Mind. Body. Spirit. Not three separate categories. One living, breathing, constantly communicating whole.
This matters because when you arrive at something like perimenopause, the conventional path is often a visit to a GP who, through absolutely no fault of their own, has been trained on a system that was not built around women's health. You might walk away with a referral for a thyroid test, or a prescription for antidepressants, and while I'm not dismissing any of that (if something genuinely helps, it genuinely helps), I'm not ready to jump to a blanket solution before I've explored what my whole web actually needs in this moment.
One of the first things I turned to was Davina McCall's documentary on Channel 4, Sex, Myths and the Menopause. If you haven't watched it yet, please stop everything and do that. It cracked open a conversation that has been criminally quiet for far too long. I've also started reading Dr. Mindy Pelz's The Menopause Reset, and the conversation it's opening up about hormones, nutrition, fasting, and how our bodies work as a system is exactly the kind of thinking I want to bring here.
I've been loosely interested in nutrition my whole life, and also, if we're being transparently honest, locked in a long-running situationship with sugar that I've never quite managed to fully resolve. Hi. My name is April. I am a work in progress.
But what I know, from everything I've studied, from Human Design to Gene Keys to epigenetics, from EFT to Joe Dispenza to Bessel van der Kolk's The Body Keeps the Score, is that nourishment is never just about food. It is about what you feed every layer of yourself. And this chapter of life is asking me, loudly and clearly, to pay attention to all of it.
So here I am. Pulling my head out of the ground. Still blinking in the light.

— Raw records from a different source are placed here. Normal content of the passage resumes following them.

(** * LaundryHub: the federated-learning coordinator

    A shallow embedding of [src/ai-ml/federated-learning/federated_coordinator.py]
    (classes [PrivacyEngine], [FederatedClient] as seen by the server, and
    [FederatedServer]) together with the properties of the round protocol.

    Conventions of the embedding.
    - Python [float]s and tensor elements are exact numbers: rationals [Q] in
      the coordinator (so that every definition runs), reals [R] in the
      [PrivacyEngine], which takes square roots.  Rounding is modelled where
      it decides an integer or a branch: in [select_clients] (line 210) and
      in [train64], the training loop with the convergence test of line 327
      evaluated in binary64; see [Binary64].
    - Python [int]s are [Z]; [len] results are [nat].
    - A [state_dict] (an [OrderedDict] from parameter name to tensor) is an
      association list in insertion order; a tensor is the list of its
      elements, its shape being its length.
    - A Python exception that leaves a function is the [Raise] result; the
      state the function was working on is then lost with it.
    - The dictionaries that hold round results are objects shared between
      [FederatedServer.round_results] and the history built by [train]; they
      live in a store and are named by their address. *)

From Stdlib Require Import Reals Lra.
From Stdlib Require Import List String ZArith QArith Qround Qminmax Qabs Lia Lqa Bool Arith.
From Stdlib Require Import Permutation DecimalString DecimalNat.
Import ListNotations.

Local Open Scope Q_scope.

(** ** Exceptions and results *)

Inductive Exception : Type :=
| ZeroDivisionError
| KeyError (key : string)
| RuntimeError                (* torch: tensor shapes do not match *)
| ValueError (msg : string)
| OverflowError.              (* [int] of an infinite float *)

Inductive Result (A : Type) : Type :=
| Ok (a : A)
| Raise (e : Exception).
Arguments Ok {A} a.
Arguments Raise {A} e.

Definition rbind {A B} (r : Result A) (k : A -> Result B) : Result B :=
  match r with
  | Ok a => k a
  | Raise e => Raise e
  end.

Declare Scope result_scope.
Delimit Scope result_scope with result.
Notation "'let*' x ':=' c 'in' k" := (rbind c (fun x => k))
  (at level 10, x name, c at level 100, k at level 200) : result_scope.
Local Open Scope result_scope.

(** ** Tensors and state dictionaries *)

Definition Tensor := list Q.

(** [torch.zeros_like(t)] *)
Definition zeros_like (t : Tensor) : Tensor := map (fun _ => 0) t.

(** [w * t] for a Python float [w] *)
Definition tensor_scale (w : Q) (t : Tensor) : Tensor := map (Qmult w) t.

Fixpoint tensor_add (a b : Tensor) : Tensor :=
  match a, b with
  | x :: a', y :: b' => (x + y) :: tensor_add a' b'
  | _, _ => []
  end.

(** [a += b] on tensors: the shapes have to agree (broadcasting of
    one-element dimensions is left out: the tensors of a state dictionary
    and of its deltas have the shapes of the model's parameters). *)
Definition tensor_iadd (a b : Tensor) : Result Tensor :=
  if Nat.eqb (List.length a) (List.length b) then Ok (tensor_add a b) else Raise RuntimeError.

Definition Dict := list (string * Tensor).

Definition keys (d : Dict) : list string := map fst d.

Fixpoint lookup (key : string) (d : Dict) : option Tensor :=
  match d with
  | [] => None
  | (k, v) :: d' => if String.eqb key k then Some v else lookup key d'
  end.

(** [d[key]] *)
Definition dict_get (key : string) (d : Dict) : Result Tensor :=
  match lookup key d with
  | Some v => Ok v
  | None => Raise (KeyError key)
  end.

(** [d[key] = v]: an existing key keeps its place, a new one goes last. *)
Fixpoint dict_set (key : string) (v : Tensor) (d : Dict) : Dict :=
  match d with
  | [] => [(key, v)]
  | (k, v') :: d' =>
      if String.eqb key k then (k, v) :: d' else (k, v') :: dict_set key v d'
  end.

(** ** Updates and [FederatedServer.aggregate_updates] *)

Record Update : Type := mkUpdate {
  u_client_id : string;
  updates : Dict;
  num_samples : Z;
  loss : Q
}.

(** [a / b] on Python ints *)
Definition py_truediv (a b : Z) : Result Q :=
  if Z.eqb b 0 then Raise ZeroDivisionError else Ok (inject_Z a / inject_Z b).

(** [sum(update['num_samples'] for update in client_updates)] *)
Definition total_samples_of (client_updates : list Update) : Z :=
  fold_left Z.add (map num_samples client_updates) 0%Z.

(** Lines 230-231, the loop over the keys of [aggregated_updates]:
    [aggregated_updates[key] += weight * update['updates'][key]]. *)
Fixpoint accumulate (aggregated : Dict) (weight : Q) (upd : Dict) : Result Dict :=
  match aggregated with
  | [] => Ok []
  | (key, a) :: rest =>
      let* d := dict_get key upd in
      let* a' := tensor_iadd a (tensor_scale weight d) in
      let* rest' := accumulate rest weight upd in
      Ok ((key, a') :: rest')
  end.

(** Lines 228-231, the loop over the updates. *)
Fixpoint weighted_averaging (client_updates : list Update) (total_samples : Z)
    (aggregated : Dict) : Result Dict :=
  match client_updates with
  | [] => Ok aggregated
  | update :: rest =>
      let* weight := py_truediv (num_samples update) total_samples in
      let* aggregated' := accumulate aggregated weight (updates update) in
      weighted_averaging rest total_samples aggregated'
  end.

I don't have all the answers. I'm not coming to you as an expert in perimenopause. I'm coming as someone who just found out she's probably been in it for a while, who has collected a handful of useful tools in the periphery of her life, and who refuses to go through this quietly. Because these enormous transitions in women's lives are not talked about enough. And just like becoming a new mother, you should not have to suck it up and get on with it alone.
I know that my purpose in this life, in this body, with this particular set of experiences, is to take my own pain and turn it into something that helps other people feel less alone. To translate my shit-sandwich into a story others can relate to and learn from.
Consider this the beginning of that story.
I'll share what I learn as I go. Come with me.